WHAT YOU NEED TO DO: Scan the entries that follow for the word "left", then report every line in which it appears.

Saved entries
(* ===== verification/FatFs.v ===== *)
(** * The FAT backend and the writer of the ESP (fs_backend_fat.rs, fs_writer.rs, [decrement_boot_count] of bls.rs)

    The functions of the source over the SimpleFileSystem protocol of the
    firmware, which is the class [Sfs]; [SfsLaws] is what the UEFI
    specification (13.5, File Protocol) says of it, on a ghost view of the tree.
    Any call may fail, and a failed write may have written a part. *)
From S2P Require Import Prelude Compare RustStr VersionOrder BlsParse BootCount FsTypes SecureBoot SecurityOverride VolumeFs Nvram Health.
Local Open Scope Z_scope.

(** ** The firmware *)

(** Files are named by the UTF-16 strings passed to [Open]; every function of the
    source uses a handle right after opening it, so that the name stands for the
    handle.  A write is at a position, or at the end ([None], [SetPosition(u64::MAX)]). *)
Class Sfs (St : Type) := {
  sfs_name : list Z -> option (list Z);                          (* [CString16::try_from] *)
  sfs_ready : St -> res Status unit;                             (* the protocol opens *)
  sfs_root : St -> res Status unit;                              (* [OpenVolume] *)
  sfs_open : list Z -> bool -> St -> res Status FileKind;        (* existing; for writing? *)
  sfs_create : list Z -> bool -> St -> res Status FileKind * St; (* [CreateReadWrite]; a directory? *)
  sfs_info : list Z -> St -> res Status (Z * bool);              (* size, read only *)
  sfs_seek : list Z -> Z -> St -> res Status unit;
  sfs_read : list Z -> Z -> Z -> St -> res Status (list Z);
  sfs_write : list Z -> option Z -> list Z -> St -> res Status unit * St;
  sfs_delete : list Z -> St -> bool * St;
  sfs_entries : list Z -> St -> list (res Status DirEntry)       (* [ReadEntry] until the end *)
}.

(** Computations on the volume that may fail. *)
Definition fio (St A : Type) : Type := St -> res FsError A * St.

#[export] Instance fio_ret {St : Type} : MRet (fio St) := fun A a s => (Ok a, s).
#[export] Instance fio_bind {St : Type} : MBind (fio St) := fun A B k m s =>
  match m s with
  | (Ok a, s') => k a s'
  | (Err e, s') => (Err e, s')
  | (Panic, s') => (Panic, s')
  end.

Section fat.
Context {St : Type} `{Sfs St}.

#[local] Notation F := (fio St).
Lemma media_pass_disjoint_witness :
  exists s, from_block_io (list_io 4096 demo_xfs) = Ok s /\
    dispatch_media_fs_over_source no_readers s =
      Some (Err (FsUnsupported "block filesystem (ext4/btrfs/xfs/FAT) has a dedicated boot-sequence mount, not media")).
Proof.
  destruct demo_xfs_disk as (Hl & Hb & u & Hu).
  destruct (list_io_device 4096 demo_xfs) as [Hd Hg]; [lia|done|by rewrite Hl|by rewrite Hl|].
  destruct (from_block_io_presents _ _ Hd) as (s & Hs & _). exists s. split; [done|].
  set (m := mkMedia (list_io 4096 demo_xfs) true true).
  assert (512 <= bio_block_size (md_io m)) as H1 by (change (512 <= 4096); lia).
  assert (bio_block_size (md_io m) | 65536) as H2 by by exists 16.
  assert (0x60000 <= len demo_xfs) as H3 by lia.
  apply (media_pass_disjoint no_readers m demo_xfs (mkFsInfo FsXfs u) s Hd Hg Hb H1 H2 H3); [|done|exact Hs].
  rewrite (probe_disk m demo_xfs Hd Hg H1 H2 H3). by rewrite Hu.
Defined.
Lemma mount_pools_steps (pools : list Pool) (m m' : Mounts) :
  mount_pools rd pools m = Ok m' -> NoDup (pool_handles pools) -> (forall h, h ∈ pool_handles pools -> h ∉ held (mo_vols m)) ->
  steps m m'.
Proof.
  revert m. induction pools as [|q qs IH]; intros m E Hn Hd; simpl in E; [by simplify_eq|].
  unfold pool_handles in Hn, Hd. cbn [mbind list_bind] in Hn, Hd. apply NoDup_app in Hn as (_ & Hdis & Hn).
  assert (forall h, h ∈ pool_handles qs -> h ∉ held (mo_vols m)) as Hd' by (intros h Hh; apply Hd, elem_of_app; by right).
  destruct (rd_mount_pool _ _) as [os|e|]; [|by apply IH|done].
  eapply rtc_l; [apply (step_pool q os); intros h Hh; apply Hd, elem_of_app; by left|].
  apply IH; [done|done|]. intros h Hh Hx. apply fold_dataset_held in Hx as [Hx|Hx]; [by apply (Hd' h)|by apply (Hdis h)].
Qed.

Lemma zfs_pass_steps (parts : list DiscoveredPartition) (m m' : Mounts) : zfs_pass fw rd parts m = Ok m' -> steps m m'.
Proof.
  unfold zfs_pass. intros E. apply res_bind_ok in E as (pools & E1 & E2).
  apply group_pools_handles in E1 as [? ?]; [|constructor|by intros ??%not_elem_of_nil]. by eapply mount_pools_steps.
Qed.

(** *** The whole phase *)
Lemma enumerate_not_held (handles : list Z) (next : Z) :
  Forall (fun v => mv_holds v = false) (enumerate_fat_volumes fw fat_state fat_label handles next).
Proof. revert next. induction handles as [|h hs IH]; intros next; simpl; [done|]. destruct (pw_open_volume fw h); auto. Qed.

Lemma enumerate_index (handles : list Z) (next : Z) (i : nat) (v : Mounted St) :
  enumerate_fat_volumes fw fat_state fat_label handles next !! i = Some v -> vi_index (mv_identity v) = next + Z.of_nat i.
Proof.
  revert next i. induction handles as [|h hs IH]; intros next i; simpl; [done|]. destruct (pw_open_volume fw h); [|apply IH].
  destruct i as [|i]; simpl; [intros [= <-]; simpl; lia|]. intros ->%IH. lia.
Qed.

Lemma start_inv (log : TrustLog) :
  let vols := enumerate_volumes fw fat_state fat_label in
  (forall ev, ev ∈ tl_events log -> is_mounted_event ev = false) ->
  mounts_inv vols (mkMounts vols log).
Proof.
  intros vols Hl. pose proof (enumerate_not_held (pw_sfs_handles fw) 1) as Hv. rewrite Forall_lookup in Hv. split; [|split].
  - intros i j v w h Hi _ _ Ht. by rewrite (Hv i v Hi) in Ht.
  - intros i v Hi. simpl in Hi. rewrite (Hv i v Hi), decide_True by by eapply lookup_lt_Some. apply enumerate_index in Hi. lia.
  - exists []. simpl. split; [by rewrite app_nil_r|]. replace (List.filter _ _) with (@nil TrustEvent); [constructor|].
    induction (tl_events log) as [|e es IH]; [done|]. simpl. rewrite Hl by (left). apply IH. intros. apply Hl. by right.
Qed.

Lemma xbootldr_inv (base : list (Mounted St)) (parts : list DiscoveredPartition) (m m' : Mounts) :
  xbootldr_phase fw rd fat_state fat_label parts m = Ok m' -> mo_vols m = base -> mounts_inv base m -> mounts_inv base m'.
Proof.
  unfold xbootldr_phase. intros E Hbase Hm. apply res_bind_ok in E as (r & Hr & E). destruct r as [x|].
  - injection E as <-. assert (mv_holds x = false /\ vi_index (mv_identity x) = u32_max) as [Hh Hx].
    { revert Hr. unfold mount_xbootldr. destruct (List.find _ _) as [p|]; [|done].
      destruct (pw_open_volume _ _); [by intros; simplify_eq|]. destruct (fat_ro_open _ _ _); by intros; simplify_eq. }
    apply snoc_inv; [done|apply mounted_announces|by rewrite Hh|done].
  - destruct (existsb _ _); injection E as <-; [|done]. apply event_inv; [by apply not_mounted|done].
Qed.
End passes.
Lemma zfs_mount_pool_correct_witness :
  option_map (map op_label) (res_ok (zfs_mount_pool (fun _ : list BlockIoSource => Ok demo_pool) [])) =
    Some [Some (lit "bpool"); Some (lit "BOOT/ubuntu")].
Proof.
  destruct (zfs_mount_pool_correct (fun _ : list BlockIoSource => Ok demo_pool) [] demo_pool
    [[]; [lit "BOOT"; lit "ubuntu"]; [lit "swap"]]) as [E _].
  - reflexivity.
  - intros ds. simpl. by destruct (bool_decide _).
  - left. reflexivity.
  - rewrite E. vm_compute. reflexivity.
Defined.

Definition demo_crates : Crates BlockIoSource := {|
  ck_ext4 _ := Err Ext4NotFound;
  ck_btrfs _ := Ok (demo_btrfs []);
  ck_xfs _ := Err XfsNotFound;
  ck_lamfold _ _ := Err FoldNotFound;
  ck_exfat _ := Err ExfatNotFound;
  ck_fatfs _ := Ok demo_fat;
  ck_peek_pool _ := None;
  ck_zfs _ := Ok demo_pool;
  ck_lvm2 _ := Err LvmWrongMagic;
  cl_ext4 _ := Err Ext4NotFound;
  cl_btrfs _ := Err LbNotFound;
  cl_xfs _ := Err XfsNotFound;
  cl_fatfs _ := Err FatNotFound
|}.

Lemma code_readers_return_witness :
  mount_env (demo_machine (replicate 512 0) demo_xfs_root false) (code_readers demo_crates).
Proof.
  apply code_readers_return.
  - split; try done. intros ms z [= <-]. split; [done|]. intros ds. simpl. by destruct (bool_decide _).
  - intros h m. simpl. intros Hm. destruct (h =? 2); [|destruct (h =? 3); [|done]]; injection Hm as <-; simpl;
      (split; [by apply list_io_sized|right]); eexists; apply list_io_device; done.
  - intros h m. simpl. intros Hm. destruct (h =? 2); [|destruct (h =? 3); [|done]]; injection Hm as <-; by apply list_io_sized.
Defined.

SOLUTION TO THIS PROBLEM:
  eapply rtc_l; [apply (step_pool q os); intros h Hh; apply Hd, elem_of_app; by left|].
    induction (tl_events log) as [|e es IH]; [done|]. simpl. rewrite Hl by (left). apply IH. intros. apply Hl. by right.
  - left. reflexivity.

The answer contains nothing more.